** DATA IN THIS EXERCISE **
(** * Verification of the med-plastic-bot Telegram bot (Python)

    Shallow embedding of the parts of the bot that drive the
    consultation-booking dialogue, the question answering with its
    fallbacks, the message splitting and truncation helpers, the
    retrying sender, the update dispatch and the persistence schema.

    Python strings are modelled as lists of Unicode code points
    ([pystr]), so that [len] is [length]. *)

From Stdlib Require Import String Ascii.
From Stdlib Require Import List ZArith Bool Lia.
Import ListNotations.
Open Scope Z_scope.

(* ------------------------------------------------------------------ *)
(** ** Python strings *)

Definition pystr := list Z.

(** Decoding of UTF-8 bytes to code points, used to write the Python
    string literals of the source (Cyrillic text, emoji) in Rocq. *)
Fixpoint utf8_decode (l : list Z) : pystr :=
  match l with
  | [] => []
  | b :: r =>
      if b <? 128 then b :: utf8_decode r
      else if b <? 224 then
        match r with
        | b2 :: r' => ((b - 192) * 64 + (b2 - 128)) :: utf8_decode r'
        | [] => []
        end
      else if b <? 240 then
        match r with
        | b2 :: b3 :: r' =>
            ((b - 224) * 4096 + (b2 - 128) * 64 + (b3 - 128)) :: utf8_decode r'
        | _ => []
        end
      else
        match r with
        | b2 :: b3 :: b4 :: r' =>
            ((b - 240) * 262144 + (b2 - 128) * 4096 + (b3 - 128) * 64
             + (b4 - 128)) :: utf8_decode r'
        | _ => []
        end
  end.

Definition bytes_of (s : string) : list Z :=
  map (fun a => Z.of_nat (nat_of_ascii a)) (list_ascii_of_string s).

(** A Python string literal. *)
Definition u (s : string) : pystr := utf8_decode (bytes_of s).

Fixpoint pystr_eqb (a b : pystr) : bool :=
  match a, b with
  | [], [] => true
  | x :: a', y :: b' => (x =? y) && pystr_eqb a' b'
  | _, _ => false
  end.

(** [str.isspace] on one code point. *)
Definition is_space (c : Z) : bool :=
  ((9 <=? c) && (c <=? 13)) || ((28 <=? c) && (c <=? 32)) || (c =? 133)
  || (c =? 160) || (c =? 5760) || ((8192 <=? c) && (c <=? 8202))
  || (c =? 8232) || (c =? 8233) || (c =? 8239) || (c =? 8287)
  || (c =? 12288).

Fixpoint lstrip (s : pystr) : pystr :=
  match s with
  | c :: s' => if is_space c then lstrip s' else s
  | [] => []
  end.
---
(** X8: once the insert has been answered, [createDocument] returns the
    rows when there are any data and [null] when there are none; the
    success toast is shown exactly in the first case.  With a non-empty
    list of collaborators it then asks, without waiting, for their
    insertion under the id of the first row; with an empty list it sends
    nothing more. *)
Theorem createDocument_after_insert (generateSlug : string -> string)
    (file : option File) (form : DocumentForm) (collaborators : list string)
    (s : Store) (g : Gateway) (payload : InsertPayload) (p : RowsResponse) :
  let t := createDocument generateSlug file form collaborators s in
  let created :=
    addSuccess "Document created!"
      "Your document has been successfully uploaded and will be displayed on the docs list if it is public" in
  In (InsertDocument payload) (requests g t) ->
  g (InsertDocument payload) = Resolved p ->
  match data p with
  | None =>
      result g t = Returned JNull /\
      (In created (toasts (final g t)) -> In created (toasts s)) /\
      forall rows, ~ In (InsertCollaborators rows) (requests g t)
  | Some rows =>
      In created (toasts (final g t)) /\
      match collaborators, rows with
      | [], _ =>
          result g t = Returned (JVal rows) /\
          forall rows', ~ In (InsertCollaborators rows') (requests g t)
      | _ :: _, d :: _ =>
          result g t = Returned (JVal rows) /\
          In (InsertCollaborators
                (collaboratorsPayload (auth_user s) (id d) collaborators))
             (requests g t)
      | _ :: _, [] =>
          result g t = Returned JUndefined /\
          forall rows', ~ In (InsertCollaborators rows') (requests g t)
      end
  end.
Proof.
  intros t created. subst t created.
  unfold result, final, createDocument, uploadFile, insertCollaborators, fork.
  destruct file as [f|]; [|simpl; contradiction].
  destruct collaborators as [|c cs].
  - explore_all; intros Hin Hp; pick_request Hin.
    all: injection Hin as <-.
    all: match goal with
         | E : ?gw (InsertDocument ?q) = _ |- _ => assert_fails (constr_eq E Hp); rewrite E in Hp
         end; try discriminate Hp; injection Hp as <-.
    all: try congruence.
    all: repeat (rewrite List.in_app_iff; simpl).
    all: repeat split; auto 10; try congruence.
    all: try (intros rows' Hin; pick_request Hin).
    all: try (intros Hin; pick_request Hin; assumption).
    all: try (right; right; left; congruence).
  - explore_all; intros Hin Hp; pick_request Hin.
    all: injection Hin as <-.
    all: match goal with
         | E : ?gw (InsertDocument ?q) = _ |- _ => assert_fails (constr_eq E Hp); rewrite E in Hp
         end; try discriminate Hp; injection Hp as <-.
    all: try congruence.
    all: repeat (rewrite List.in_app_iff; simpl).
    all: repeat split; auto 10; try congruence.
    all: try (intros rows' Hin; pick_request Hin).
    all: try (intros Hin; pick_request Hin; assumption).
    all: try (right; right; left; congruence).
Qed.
* * *
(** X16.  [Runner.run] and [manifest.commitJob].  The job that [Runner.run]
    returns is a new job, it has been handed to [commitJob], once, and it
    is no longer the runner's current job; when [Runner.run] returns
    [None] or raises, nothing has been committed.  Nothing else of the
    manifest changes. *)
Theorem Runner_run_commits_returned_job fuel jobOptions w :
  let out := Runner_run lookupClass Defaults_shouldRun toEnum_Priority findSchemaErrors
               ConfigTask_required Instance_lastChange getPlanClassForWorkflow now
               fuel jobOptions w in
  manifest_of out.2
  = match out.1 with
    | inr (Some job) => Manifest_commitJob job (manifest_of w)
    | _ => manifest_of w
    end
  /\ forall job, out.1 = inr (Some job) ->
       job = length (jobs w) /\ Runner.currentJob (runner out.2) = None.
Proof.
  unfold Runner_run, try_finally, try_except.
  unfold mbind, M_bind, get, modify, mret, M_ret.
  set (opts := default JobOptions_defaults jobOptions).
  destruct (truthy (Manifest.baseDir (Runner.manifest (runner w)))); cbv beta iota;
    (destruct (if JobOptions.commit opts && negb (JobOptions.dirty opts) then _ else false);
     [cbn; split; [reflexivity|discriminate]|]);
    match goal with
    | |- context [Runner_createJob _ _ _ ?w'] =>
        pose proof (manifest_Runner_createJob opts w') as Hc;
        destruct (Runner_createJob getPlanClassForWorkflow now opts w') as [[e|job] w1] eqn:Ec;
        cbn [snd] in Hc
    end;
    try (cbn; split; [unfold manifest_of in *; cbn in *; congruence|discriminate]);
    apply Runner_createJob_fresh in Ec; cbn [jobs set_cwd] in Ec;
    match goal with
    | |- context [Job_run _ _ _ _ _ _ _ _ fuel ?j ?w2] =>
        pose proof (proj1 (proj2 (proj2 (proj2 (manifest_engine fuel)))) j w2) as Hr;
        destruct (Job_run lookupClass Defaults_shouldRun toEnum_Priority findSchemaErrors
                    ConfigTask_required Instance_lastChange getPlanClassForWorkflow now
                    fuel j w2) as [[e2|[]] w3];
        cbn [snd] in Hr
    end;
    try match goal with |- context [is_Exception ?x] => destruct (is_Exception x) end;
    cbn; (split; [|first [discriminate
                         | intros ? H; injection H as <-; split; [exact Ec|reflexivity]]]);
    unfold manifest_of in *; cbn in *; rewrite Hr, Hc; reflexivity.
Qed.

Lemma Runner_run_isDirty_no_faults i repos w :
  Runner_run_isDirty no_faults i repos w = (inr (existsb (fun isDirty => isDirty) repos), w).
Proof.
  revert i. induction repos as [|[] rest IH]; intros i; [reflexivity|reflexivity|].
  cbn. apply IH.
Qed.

** REQUIRED ACTION **
The range runs from the line above containing "pystr_eqb a' b'" to the line containing "((9 <=? c) && (c <=? 13))", inclusive. Restate those lines word for word and no others.

** ANSWER SECTION **
  | x :: a', y :: b' => (x =? y) && pystr_eqb a' b'
  | _, _ => false
  end.

(** [str.isspace] on one code point. *)
Definition is_space (c : Z) : bool :=
  ((9 <=? c) && (c <=? 13)) || ((28 <=? c) && (c <=? 32)) || (c =? 133)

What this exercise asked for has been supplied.